A better story of Daniel’s reunion with Rebecca in 1771 was told to Draper by one John B. Roark. When he reached Beaver Creek on the upper Yadkin, Daniel found that his family had gone to a neighborhood frolic. Arriving at the dance, he realized he was so disheveled and his beard and hair so long no one recognized him. He went up to Rebecca and asked for a dance. When she drew back, he said, “You need not refuse me for you have danced many a time with me.” Rebecca recognized his voice, and tears filled her eyes as she hugged him. The neighbors were amazed to see her hug this old, unkempt hunter. Then they too recognized him and he entertained the company all evening with tales of his adventures in Kentucky.

W
HILE
D
ANIEL
had been away, the region around Beaver Creek had become far more populated than it had been when he left in 1769. Not only was the upper Yadkin becoming too thickly settled for Boone’s taste, but his creditors would not leave him alone. In March 1771 a complaint had been filed in court accusing him of hiding from the law and his obligations in the wilderness. A warrant for seizure of his property had been obtained. “
We therefore command you that you attach
the Estate of the said Daniel Boone (if to be found in your Bailiwick) or so much thereof replivable on Surety given as shall be of value sufficient to Satisfy the said Debt and Costs.”
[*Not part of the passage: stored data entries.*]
Lemma find_slot_stop l h eq (j : nat) : forall fuel i,
  size_of l = 2 ^ k -> (j < fuel)%nat ->
  (forall j', (j' < j)%nat -> ~ stops h eq (at_ l (i + Z.of_nat j'))) ->
  stops h eq (at_ l (i + Z.of_nat j)) ->
  find_slot fuel l (mask_of (2 ^ k)) (i mod 2 ^ k) h eq =
    Some ((i + Z.of_nat j) mod 2 ^ k, negb (hash (at_ l (i + Z.of_nat j)) =? 0)).
Proof.
  induction j as [|j IH]; intros [|f] i Hs Hf Hbefore Hstop; try lia; cbn [find_slot];
    rewrite (get_at l i Hs).
  - rewrite Z.add_0_r in *.
    destruct (Z.eqb_spec (hash (at_ l i)) 0) as [E|E]; [done|].
    destruct Hstop as [|[Hh He]]; [done|]. by rewrite Hh, Z.eqb_refl, He.
  - pose proof (Hbefore 0%nat ltac:(lia)) as H0. rewrite Z.add_0_r in H0. unfold stops in H0.
    rewrite next_index.
    destruct (Z.eqb_spec (hash (at_ l i)) 0) as [E|E]; [tauto|].
    destruct (_ && _) eqn:Eb.
    { apply andb_true_iff in Eb as [?%Z.eqb_eq ?]. tauto. }
    replace (i + Z.of_nat (S j)) with (i + 1 + Z.of_nat j) in * by lia.
    rewrite IH; [done|done|lia| |done].
    intros j' Hj'. replace (i + 1 + Z.of_nat j') with (i + Z.of_nat (S j')) by lia. apply Hbefore. lia.
Qed.

(** A probe always ends, at the first slot where it stops. *)
Lemma find_slot_total l h eq i :
  size_of l = 2 ^ k -> occ_count l < 2 ^ k ->
  exists j, 0 <= j < 2 ^ k /\
    find_slot (length l) l (mask_of (2 ^ k)) (i mod 2 ^ k) h eq =
      Some ((i + j) mod 2 ^ k, negb (hash (at_ l (i + j)) =? 0)) /\
    stops h eq (at_ l (i + j)) /\ (forall j', 0 <= j' < j -> ~ stops h eq (at_ l (i + j'))).
Proof.
  intros Hs Hc. destruct (empty_after l i) as (e & He & Hee); [lia|].
  destruct (least_nat (fun j => stops h eq (at_ l (i + Z.of_nat j))) e) as (j & Hje & Hj & Hmin);
    [by left|].
  exists (Z.of_nat j). split; [lia|]. split.
  - apply find_slot_stop; auto. unfold size_of in *. lia.
  - split; [done|]. intros j' Hj'. replace j' with (Z.of_nat (Z.to_nat j')) by lia.
    apply Hmin. lia.
Qed.

Lemma find_empty_find_slot fuel l mask idx :
  find_empty fuel l mask idx = fst <$> find_slot fuel l mask idx 0 (fun _ => false).
Proof.
  revert idx. induction fuel as [|f IH]; intros idx; [done|]. cbn [find_empty find_slot].
  destruct (hash (get l idx) =? 0); [done|]. rewrite andb_false_r. apply IH.
Qed.

Lemma home_index h : 0 <= h < 2 ^ 32 -> Z.land h (mask_of (2 ^ k)) = h mod 2 ^ k.
Proof. intros Hh. rewrite <- (u32_small h Hh) at 1. apply mask_mod. lia. Qed.

Lemma pow_pos : 0 < 2 ^ k.
Proof. apply Z.pow_pos_nonneg; lia. Qed.

Lemma sized_nonnil l : size_of l = 2 ^ k -> l <> [].
Proof. pose proof pow_pos. intros E ->. unfold size_of in E. simpl in E. lia. Qed.

Lemma slot_ok_at l i : slots_ok l -> size_of l = 2 ^ k -> slot_ok (at_ l i).
Proof.
  intros Hok Hs. apply (proj1 (Forall_forall _ _) (ok_slots l Hok)).
  apply at_elem. by apply sized_nonnil.
Qed.

(** An entry sits [displ] slots after the home position of its hash. *)
Lemma displ_home l i :
  size_of l = 2 ^ k -> (hash (at_ l i) + displ l i) mod 2 ^ k = i mod 2 ^ k /\ 0 <= displ l i < 2 ^ k.
Proof.
  intros Hs. pose proof pow_pos. unfold displ. rewrite Hs.
  split; [|by apply Z.mod_pos_bound]. rewrite Zplus_mod_idemp_r. f_equal. lia.
Qed.

Lemma at_home l i c :
  size_of l = 2 ^ k -> at_ l (hash (at_ l i) + (displ l i - c)) = at_ l (i - c).
Proof.
  intros Hs. destruct (displ_home l i Hs) as [Hh _]. apply at_congr. rewrite Hs.
  rewrite Z.add_sub_assoc. rewrite <- (Zminus_mod_idemp_l _ c), Hh. by rewrite Zminus_mod_idemp_l.
Qed.

(** If a probe for [kk] reaches an empty slot first, the key is not there. *)
Lemma not_contained l kk eq j :
  slots_ok l -> size_of l = 2 ^ k -> (forall p, eq p = true <-> tk_key p = Some kk) -> 0 <= j ->
  hash (at_ l (tk_hash kk + j)) = 0 ->
  (forall j', 0 <= j' < j -> ~ stops (tk_hash kk) eq (at_ l (tk_hash kk + j'))) ->
  forall p, ~ contains l kk p.
Proof.
  intros Hok Hs Heq Hj He Hbefore p (s & Hin & Hocc & Hd & Hkey).
  destruct (elem_at l s Hin) as (i & <- & _).
  destruct (slot_ok_at l i Hok Hs Hocc) as (k' & Hk' & Hh). rewrite Hd, Hkey in Hk'.
  injection Hk' as <-. destruct (displ_home l i Hs) as [_ Hrange].
  pose proof (at_home l i) as Hat. rewrite Hh in Hat. set (d := displ l i) in *.
  destruct (Z.le_gt_cases j d).
  - specialize (Hat (d - j) Hs). replace (d - (d - j)) with j in Hat by lia.
    rewrite Hat in He. destruct (Z.eq_dec j d) as [->|].
    + by rewrite Z.sub_diag, Z.sub_0_r in He.
    + by apply (ok_path l Hok i (d - j)); [|unfold d in *; lia|].
  - apply (Hbefore d); [lia|]. specialize (Hat 0 Hs). rewrite !Z.sub_0_r in Hat. rewrite Hat.
    right. split; [done|]. apply Heq. by rewrite Hd.
Qed.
It is not clear exactly when Boone moved his family across the mountains farther west. His youngest son, Nathan, not born until 1781, recalled hearing tales from his siblings of Cherokee Indians visiting their home, apparently near Sycamore Shoals on the Watauga River, in what
would become far eastern Tennessee. Nathan told Draper the move was made in 1772 or 1773. Sycamore Shoals was a place that would later figure prominently in Boone’s life. It is a wide, beautiful valley where the river chops over rocks in a section the Cherokees called Watauga, or “the broken waters.”

The settlement of the Watauga Valley had begun around 1769, just as Boone was leaving for Kentucky. In 1772 the settlers, many of whom had fled North Carolina after the collapse of the Regulator Movement, would organize as the Watauga Association and lease their land from the Cherokees. Though sanctioned by neither the colonial government of North Carolina nor Virginia, they would become the first white community west of the North Carolina Blue Ridge. Lord Dunmore, the governor of Virgina, wrote at this time, “
[Watauga] sets a dangerous example
to people of America, of forming government distinct from and independent of his Majesty’s authority.”